Queste norme acclarano la differenza rispetto alle imprese delle professioni intellettuali, di cui si riconosce la funzione sociale, la necessità di autonomia e di libertà di pensiero e l'importanza del rispetto delle regole etiche e deontologiche, a tutela dei cittadini.
Siamo rimasti quindi stupiti delle recenti esternazioni dell'Autorità di Vigilanza sulla concorrenza, che tenta di rimettere in discussione proprio alcuni principi recentemente approvati.
In fondo non ci preoccupa il contenuto delle osservazioni, di per sé oggettivamente astruse.

Anche il "pericolo" della reintroduzione delle tariffe di riferimento, ad esempio, è del tutto incomprensibile.
Infatti, abbiamo sostenuto, e sosteniamo, che esse, invece, siano necessarie ad esclusiva tutela del cittadino-utente, al quale, essendo vietate, viene esclusa la possibilità della conoscenza preventiva del valore di massima della prestazione (e delle sue modalità esecutive, in termini di qualità e quantità), che possa meglio garantirlo nella determinazione, del tutto libera, del compenso. Nessuno di noi, infatti, propone la reintroduzione di tariffe obbligatorie.
Così come appare decisamente in contrasto con principi cardine ed ineludibili della nostra (ma di qualunque) civiltà, il pretendere che l'attività professionale intellettuale non debba essere svolta (e remunerata) in maniera dignitosa e decorosa.
Immaginiamo solo cosa succederebbe se le stesse affermazioni si riferissero ad altre categorie di lavoratori…
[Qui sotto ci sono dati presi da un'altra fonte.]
(** * Working-copy metadata store of osc2 ([osc/wc/util.py])

    A shallow embedding of the store helpers of [osc.wc.util] over an
    explicit model of the part of the POSIX file system they touch, and
    the properties of the store that follow from the code. *)

From stdpp Require Import gmap strings list fin_maps.

Local Open Scope string_scope.
Local Open Scope list_scope.

(** ** Paths and the file system

    A path is the list of its components below the file system root, so
    [os.path.join(d, name)] of a directory and a single component is
    [d ++ [name]].  Paths are absolute and normalised: no [.] or [..]
    component, no empty component.  The names that are joined to a
    directory are single components, as the names of the store and of
    its files are.  A path that a caller gives relative to the working
    directory stands for the absolute path it names ([abspath] below). *)

Abbreviation path := (list string).

Definition os_path_join (d : path) (name : string) : path := d ++ [name].

(** The [errno] values the modelled system calls report. *)
Inductive errno :=
| ENOENT | EIO | EACCES | EEXIST | ENOTDIR | EISDIR | EINVAL | ENOSPC | ELOOP.

Global Instance errno_eq_dec : EqDecision errno.
Proof. solve_decision. Defined.

(** What the file system holds at a physical location.  A directory
    carries its write permission for the calling process; a symbolic
    link carries the absolute path it leads to: its text when that is
    absolute, and for a relative text the path the text names from the
    directory the link is in ([link_target] below). *)
Inductive node :=
| File (content : string)
| Dir (writable : bool)
| Symlink (target : path).

Global Instance node_eq_dec : EqDecision node.
Proof. solve_decision. Defined.

(** A file system maps physical paths to nodes; [[]] is the root [/]. *)
Abbreviation fsys := (gmap path node).

(** The kernel follows at most this many links in one lookup. *)
Definition MAXSYMLINKS : nat := 40.

(** Path resolution: walk the components of [rest] below the physical
    directory [cur].  Every step needs [cur] to be a directory; a link is
    followed by restarting at the root with the link's target in front
    of what is left, and costs one unit of [fuel].  With [creat] set (an
    [open] that may create the file) a missing last component is not an
    error and the place where it would be created is returned.  The
    result carries the fuel that is left. *)
Fixpoint walk (fuel : nat) (creat : bool) (fs : fsys) {struct fuel}
    : path -> path -> errno + (nat * path) :=
  fix go (cur rest : path) {struct rest} : errno + (nat * path) :=
    match rest with
    | [] => inr (fuel, cur)
    | c :: rest' =>
        match fs !! cur with
        | Some (Dir _) =>
            match fs !! (cur ++ [c]) with
            | None =>
                match rest' with
                | [] => if creat then inr (fuel, cur ++ [c]) else inl ENOENT
                | _ :: _ => inl ENOENT
                end
            | Some (Symlink t) =>
                match fuel with
                | O => inl ELOOP
                | S fuel' => walk fuel' creat fs [] (t ++ rest')
                end
            | Some _ => go (cur ++ [c]) rest'
            end
        | Some _ => inl ENOTDIR
        | None => inl ENOENT
        end
    end.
Ci preoccupa, invece, altro: che l'Autorità riapra contenziosi che negli anni passati hanno rallentato le attività di ammodernamento delle nostre professioni e che oggi, definito il quadro normativo, stiamo decisamente, in modo unitario, portando avanti, con regole interne rispettose dei principi della concorrenza.
D'altra parte, il nostro Paese potrà uscire dalla crisi solo affidandosi alle professioni, portatrici di conoscenze innovative e flessibilità occupazionali, attesa le difficoltà fortissime dei desueti riferimenti storici capitale-lavoro (alias imprese e sindacati).
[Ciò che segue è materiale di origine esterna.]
(** [NewRoute]: the record is filled first; a path without a leading slash is
    logged and the record returned as it is; otherwise a two-part action gives
    the controller and method names. *)
Definition NewRoute (method path action routesPath : string) (fixedArgs : list string)
  : M Route :=
  let r := {| Method := ToUpper method; Path := path; Action := action;
              ControllerName := ""; MethodName := "";
              FixedParams := fixedArgs;
              TreePath := treePath (ToUpper method) path;
              routesPath := routesPath; line := 0 |} in
  if negb (HasPrefix (Path r) "/") then
    logPrint ERROR "Absolute URL required.";; ret r
  else
    match Split action "." with
    | [c; m] =>
        ret {| Method := Method r; Path := Path r; Action := Action r;
               ControllerName := c; MethodName := m;
               FixedParams := FixedParams r; TreePath := TreePath r;
               routesPath := routesPath; line := line r |}
    | _ => ret r
    end.

(** ** The path tree

    [github.com/robfig/pathtree] is an imported package: the router is written
    against its interface, so the embedding is too.  [Add] updates the tree in
    place and returns an [error]; the comment in [parseRoutes] records that it
    may also panic. *)

Record Leaf := mkLeaf {
  Value : Route;             (* the Value interface holds a pointer to a Route: only routes are added *)
  Wildcards : list string
}.

Module pathtree.
Class Ops (Node : Type) := {
  New : Node;
  Add : string -> Route -> Node -> Outcome (Node * option string);
  Find : string -> Node -> option Leaf * list string
}.
End pathtree.

(** A computation of the tree run inside [M]: it logs nothing. *)
Definition liftO {A} (o : Outcome A) : M A := (o, []).

(** ** The outside world of the parser *)

#[local] Unset Elimination Schemes.
Inductive YamlValue :=
| YNull
| YBool (b : bool)
| YInt (z : Z)
| YString (s : string)
| YSeq (l : list YamlValue)
| YMap (kvs : list (YamlValue * YamlValue)).
#[local] Set Elimination Schemes.

(** One element of the unmarshalled [[]map[string]interface{}]: [None] is the
    nil map. *)
Definition YamlEntry : Type := option (gmap string YamlValue).

(** What the router reads from outside [router.go]:
    - [ReadFile]: [ioutil.ReadFile], the error text or the content;
    - [Unmarshal]: [yaml.Unmarshal] into [[]map[string]interface{}], the error
      text or the entries;
    - [ModuleByName]: the module registry, giving the module's [Path];
    - [pathJoin]: [path.Join];
    - [SetAction]: [Controller.SetAction], the lookup of a registered action;
    - [ErrorString]: the method [Error()] of [*revel.Error]. *)
Class Env := {
  ReadFile : string -> string + string;
  Unmarshal : string -> string + list YamlEntry;
  ModuleByName : string -> option string;
  pathJoin : list string -> string;
  SetAction : string -> string -> option GoError;
  ErrorString : Error -> string
}.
Ma soprattutto siamo preoccupati che l'Autorità non si occupi delle vere palle al piede di questo Paese, che operano in palese contrasto con principi di liberalizzazione e concorrenza, dalle banche alle assicurazioni, dalle società pubbliche e dalle università che assumono incarichi senza gare, dagli sprechi ed inefficienze di regioni e provincie, dalle società fornitrici di energia, che operano in regime di oligopolio, etc..

Ci viene il sospetto che continuare a colpire le professioni mascheri l'incapacità di intervenire dove è veramente necessario.
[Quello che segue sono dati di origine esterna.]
(** C8, as the parser has it.  The nodes of every input that is parsed
    are the license comments among the comments of the input that
    stand outside strings and outside the raw values of custom
    properties, once each and in the order of the input, whatever the
    depth of the blocks they stand in, then nodes that hold no comment
    node at any depth; the printed text starts with these license
    comments.  A comment in a statement that is no license comment
    leaves nothing: the result is the same with any other such comment
    in its place, and the same without it.  A comment in the raw value
    of a custom property is in the value of the declaration as it is
    written, and the declaration is the only node. *)
Theorem comments_outside_raw_values
    (input input' before i i' rest name v1 j v2 : list Z) :
  interior i -> ~ license i -> in_statement before ->
  normalize input
  = before ++ SLASH :: ASTERISK :: i ++ ASTERISK :: SLASH :: rest ->
  Forall name_unit name -> value_text v1 -> interior j -> value_text v2 ->
  (forall (text : list Z) (nodes : list node),
     parse text = Parsed nodes ->
     exists body,
       nodes = map Comment
                 (filter license (comments_outside (normalize text)))
               ++ body /\
       Forall comment_free body /\
       toCss nodes
       = flat_map
           (fun v => [SLASH; ASTERISK] ++ v ++ [ASTERISK; SLASH; LINE_BREAK])
           (filter license (comments_outside (normalize text)))
         ++ toCss body) /\
  (interior i' -> ~ license i' ->
   normalize input'
   = before ++ SLASH :: ASTERISK :: i' ++ ASTERISK :: SLASH :: rest ->
   parse input' = parse input) /\
  (forall nodes : list node,
     normalize input' = before ++ rest ->
     last before <> Some SLASH \/ head rest <> Some ASTERISK ->
     parse input = Parsed nodes ->
     parse input' = Parsed nodes) /\
  (normalize input'
   = DASH :: DASH :: name ++ COLON :: v1
     ++ (SLASH :: ASTERISK :: j ++ [ASTERISK; SLASH]) ++ v2 ++ [SEMICOLON] ->
   exists (before' after' : list Z) (important : bool),
     parse input'
     = Parsed [Declaration (DASH :: DASH :: name)
                 (before' ++ (SLASH :: ASTERISK :: j ++ [ASTERISK; SLASH])
                  ++ after') important]).
Proof.
  intros Hi Hl Hbefore Hin Hname Hv1 Hj Hv2.
  split.
  { intros text nodes (body & -> & Hbody)%parse_tracks.
    exists body. repeat split; try done. apply toCss_licenses. }
  split.
  { intros Hi' Hl' Hin'.
    rewrite (parse_normalized _ _ Hin), (parse_normalized _ _ Hin').
    by rewrite !scan_comment_in_statement. }
  split.
  { intros nodes Hin' Hglue.
    rewrite (parse_normalized _ _ Hin), (parse_normalized _ _ Hin').
    rewrite scan_comment_in_statement by done. rewrite scan_run.
    destruct (run initial before (Some SLASH)) as [st'|] eqn:E; [|done].
    destruct (run_tracks before initial st' (Some SLASH) [] E)
      as (new & Hread).
    destruct Hbefore as [Hplace Hpending].
    change (mkReader (current initial) (carried initial) (buffer initial)
              (space initial) []) with beginning in Hread.
    rewrite Hread in Hplace, Hpending. simpl in Hplace, Hpending.
    by rewrite (run_sight before initial st' (head rest) E Hplace Hpending
                  Hglue). }
  intros Hin'. rewrite (parse_normalized _ _ Hin'). unfold initial.
  destruct (scan_custom_keeps name v1
              (SLASH :: ASTERISK :: j ++ [ASTERISK; SLASH]) v2 []
              (mkTree [] [] []))
    as (before' & after' & important & Hscan);
    [done | done | by apply kept_comment | done |].
  exists before', after', important. by rewrite Hscan.
Qed.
Ma una domanda sorge spontanea: perché l'Autorità, così attenta alle questioni delle professioni, non sollecita al Ministero della Giustizia (lo scrivente l'ha già fatto, a nome del PAT - Professioni Area Tecnica) l'emanazione del Regolamento sulle società professionali, senza il quale esse non possono essere costituite, pur essendo un elemento fondamentale per l'efficienza e la liberalizzazione delle professioni?


La risposta di Giuseppe Jogna, Presidente del Consiglio nazionale dei Periti industriali
Credo siano ampiamente visibili i risultati a cui ha portato la fanatica voglia di eliminare dal vocabolario italiano il termine "tariffe professionali" ed il bello deve ancora venire.
Per quanto riguarda l'accanimento sul riferimento all'adeguatezza del compenso all'importanza dell'opera ritengo che l'Antitrust dovrà rassegnarsi, mi sembra l'unico significativo aggancio al concetto del prezzo con la qualità della prestazione.
Per salvaguardare l'interesse generale dovremo pensare a rendere obbligatorio l'adeguamento delle prestazioni - perlomeno le più significative - a standard minimi di qualità riconosciuti ufficialmente.
Spero vivamente che chi ha il potere comprenda che non siamo di fronte al mercato delle banane dove la concorrenza spietata può portare qualche beneficio ai consumatori.